# Exercise details
Below this line is a set of entries; quote exactly the lines from the line that contains "aapcs hook ->" to the line that contains "(** ** Control registers *)", both lines included.
[[ Data for the task open ]]
(** A read that stage 2 refuses is answered with the same instruction again: the
    exception repeats for ever. *)
Lemma refused_read_repeats n hook g c h :
  aapcs hook -> 256 <= sp c < 18446744073709551616 ->
  esr_class (sys c ESR_EL2) = 0x24 -> stage2_violation (sys c ESR_EL2) -> Z.testbit (sys c ESR_EL2) 6 = false ->
  exists c' h', Nat.iter n (fun r => match r with Some (Returned c1, h1) => take_exception hook g LowerA64 ExSync c1 h1 | _ => None end)
      (Some (Returned c, h)) = Some (Returned c', h') /\
    sp c' = sp c /\ forall s, sys c' s = sys c s.
Proof.
  intros Hh Hsp Hc Hv Hw. induction n as [|n (c1 & h1 & IH & Hs & Hy)]; [by exists c, h|].
  rewrite Nat.iter_succ, IH. unfold take_exception. change (dispatch LowerA64 ExSync) with SyncLowerEl64. cbv iota.
  assert (256 <= sp c1 < 18446744073709551616) as Hsp1 by by rewrite Hs.
  destruct (call_args hook c1 Hsp1) as (-> & -> & _). rewrite (call_regs hook c1 Hsp1), !Hy.
  destruct (hook_freezes_iff g (sys c ESR_EL2) (sys c FAR_EL2) (xr c1 <$> seq 0 31) h1) as ([] & txt & Hr & Hf); [done|..].
  - unfold mbind, M_bind. rewrite Hr. destruct (return_state hook Hh c1 Hsp1) as (_ & R2 & R3).
    revert R2 R3. generalize (arun hook ([BlHook] ++ restore_guest_context) (arun hook (save_guest_context ++ hook_args) c1)).
    intros d R2 R3. exists d, (emit txt h1). split; [reflexivity|]. split; [congruence|]. intros s. by rewrite R3.
  - exfalso. destruct (proj1 Hf eq_refl) as [?|(_ & _ & ?)]; [lia|congruence].
Qed.

(** ** Control registers *)

(** What [configure_stage2_mmu] asks for: the table with VMID 1; the regime of 40
    bits of address from level 1 with a granule of 4 KiB, 40 bits of output; and in
    HCR the bits VM and RW. *)
Lemma stage2_setup_regs l1 c : 0 <= l1 < 2 ^ 48 ->
  let c' := arun id (stage2_setup l1) c in
  sys c' VTTBR_EL2 mod 2 ^ 48 = l1 /\ sys c' VTTBR_EL2 / 2 ^ 48 = 1 /\
  (let v := sys c' VTCR_EL2 in v mod 64 = 24 /\ (v / 2 ^ 6) mod 4 = 1 /\ (v / 2 ^ 14) mod 4 = 0 /\ (v / 2 ^ 16) mod 8 = 2) /\
  (forall b, 0 <= b -> Z.testbit (sys c' HCR_EL2) b = (b =? 0) || (b =? 31) || Z.testbit (sys c HCR_EL2) b).
Proof.
  intros Hl c'. assert (sys c' VTTBR_EL2 = Z.lor (1 * 2 ^ 48) l1) as -> by (rewrite Z.lor_comm; reflexivity).
  assert (sys c' HCR_EL2 = Z.lor (Z.lor (sys c HCR_EL2) (2 ^ 0)) (2 ^ 31)) as -> by reflexivity.
  change (sys c' VTCR_EL2) with 0x80023058. clear c'. rewrite lor_low by lia. split_and!; [lia|lia|by vm_compute|].
  intros b Hb. rewrite !Z.lor_spec, !Z.pow2_bits_eqb by lia. rewrite (Z.eqb_sym 0 b), (Z.eqb_sym 31 b).
  by destruct (b =? 0), (b =? 31), (Z.testbit (sys c HCR_EL2) b).
Qed.

(** The regime needs [2^(40 - 30)] entries at level 1, in a table aligned to its
    size; the array has 512. *)
Lemma root_table_short l1 c : 0 <= l1 < 2 ^ 48 ->
  let v := sys (arun id (stage2_setup l1) c) VTCR_EL2 in
  2 ^ (64 - v mod 64 - 30) = 2 * Z.of_nat (length (stage2_l1_table hypervisor_boot)).
Proof. intros _. by vm_compute. Qed.

(** The boot code goes on only at EL2, with the stack and the vectors set. *)
Lemma boot_start_el2 stack_top vectors c :
  match boot_start stack_top vectors c with
  | Some c' => Z.shiftr (sys c CurrentEL) 2 = 2 /\ sp c' = stack_top /\ sys c' VBAR_EL2 = vectors
  | None => Z.shiftr (sys c CurrentEL) 2 <> 2
  end.
Proof.
  unfold boot_start. change (xr (arun id el_check c) 0) with (Z.shiftr (sys c CurrentEL) 2).
  destruct (_ =? 2) eqn:E; boolify; [|done]. split; [done|]. by split.
Qed.

(** ** The demo guest *)

(** A call of the hypervisor has class 0x16; an instruction fetch that stage 2
    refuses has class 0x20, with a permission or a translation fault of level 2. *)
Fixpoint run_guest (hook : el2 -> el2) (g : guest) (l2_addr : Z) (acts : list guest_act) (c : el2) : M hypervisor el2_outcome :=
  match acts with
  | [] => mret (Returned c)
  | ActHvc v :: rest =>
      out ← take_exception hook g LowerA64 ExSync (set_x 0 v (set_sys ESR_EL2 0x5A000000 c));
      match out with Returned c' => run_guest hook g l2_addr rest c' | Waiting => mret Waiting end
  | ActBranch va :: rest =>
      match s1_translate g va with
      | None => stuck
      | Some ipa =>
          access ← gets (fun h => stage2_translate l2_addr h ipa);
          let abort iss := take_exception hook g LowerA64 ExSync (set_sys ESR_EL2 (0x82000000 + iss) (set_sys FAR_EL2 va c)) in
          match access with
          | Some a => if s2_exec a then run_guest hook g l2_addr rest c else abort 0x0E
          | None => abort 0x06
          end
      end
  end.

Definition demo_system : M hypervisor el2_outcome :=
  _ ← hypervisor_main 0x40001000;
  run_guest demo_hook (dummy_guest 0x40002000) 0x40001000 dummy_guest_entry demo_el2.

(** The text of output.txt, and the report of the branch. *)
Definition demo_output : string :=
  "[Sentinel-VMI] Booting Type-1 Hypervisor at EL2..." +:+ nl +:+
  "[Sentinel-VMI] Initializing Stage 2 MMU..." +:+ nl +:+
  "[Sentinel-VMI] Stage 2 MMU Tables Populated in Memory." +:+ nl +:+
  "[Sentinel-VMI] Initialization complete. Dropping to EL1 Guest..." +:+ nl +:+ nl +:+
  "[Sentinel-VMI] Intercepted HVC. Introspecting Guest VA: 0x0000123456789000" +:+ nl +:+
  "[Sentinel-VMI] TTBR Base PA: 0x0000000040002000" +:+ nl +:+
  "[Sentinel-VMI] PGD Index: 0x0000000000000024 -> Entry: 0x0000000040004003" +:+ nl +:+
  "[Sentinel-VMI] PUD Index: 0x00000000000000D1 -> Entry: 0x0000000040005003" +:+ nl +:+
  "[Sentinel-VMI] PMD Index: 0x00000000000000B3 -> Entry: 0x0000000040006003" +:+ nl +:+
  "[Sentinel-VMI] PTE Index: 0x0000000000000189 -> Entry: 0x0000000040200703" +:+ nl +:+
  "[Sentinel-VMI] *** VMI SUCCESS: VA 0x0000123456789000 maps to PA 0x0000000040200000 ***" +:+ nl +:+ nl +:+
  "[!!!] SENTINEL MITIGATION TRIGGERED [!!!]" +:+ nl +:+
  "CRITICAL: Malicious Instruction Execution Attempt Intercepted at EL2." +:+ nl +:+
  "Violating Guest Virtual Address (FAR_EL2): 0x0000000040200000" +:+ nl +:+
  "Exception Syndrome Register (ESR_EL2):    0x000000008200000E" +:+ nl +:+
  "ACTION: Freezing Guest Execution Context Environment." +:+ nl.

Example demo_system_frozen :
  exists h, demo_system hypervisor_boot = Some (Waiting, h) /\ uart h = demo_output.
Proof. eexists. split; [vm_compute; reflexivity|]. by vm_compute. Qed.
[[ Data for the task closed ]]
# Solved exercise
  aapcs hook -> 256 <= sp c < 18446744073709551616 ->
  esr_class (sys c ESR_EL2) = 0x24 -> stage2_violation (sys c ESR_EL2) -> Z.testbit (sys c ESR_EL2) 6 = false ->
  exists c' h', Nat.iter n (fun r => match r with Some (Returned c1, h1) => take_exception hook g LowerA64 ExSync c1 h1 | _ => None end)
      (Some (Returned c, h)) = Some (Returned c', h') /\
    sp c' = sp c /\ forall s, sys c' s = sys c s.
Proof.
  intros Hh Hsp Hc Hv Hw. induction n as [|n (c1 & h1 & IH & Hs & Hy)]; [by exists c, h|].
  rewrite Nat.iter_succ, IH. unfold take_exception. change (dispatch LowerA64 ExSync) with SyncLowerEl64. cbv iota.
  assert (256 <= sp c1 < 18446744073709551616) as Hsp1 by by rewrite Hs.
  destruct (call_args hook c1 Hsp1) as (-> & -> & _). rewrite (call_regs hook c1 Hsp1), !Hy.
  destruct (hook_freezes_iff g (sys c ESR_EL2) (sys c FAR_EL2) (xr c1 <$> seq 0 31) h1) as ([] & txt & Hr & Hf); [done|..].
  - unfold mbind, M_bind. rewrite Hr. destruct (return_state hook Hh c1 Hsp1) as (_ & R2 & R3).
    revert R2 R3. generalize (arun hook ([BlHook] ++ restore_guest_context) (arun hook (save_guest_context ++ hook_args) c1)).
    intros d R2 R3. exists d, (emit txt h1). split; [reflexivity|]. split; [congruence|]. intros s. by rewrite R3.
  - exfalso. destruct (proj1 Hf eq_refl) as [?|(_ & _ & ?)]; [lia|congruence].
Qed.

(** ** Control registers *)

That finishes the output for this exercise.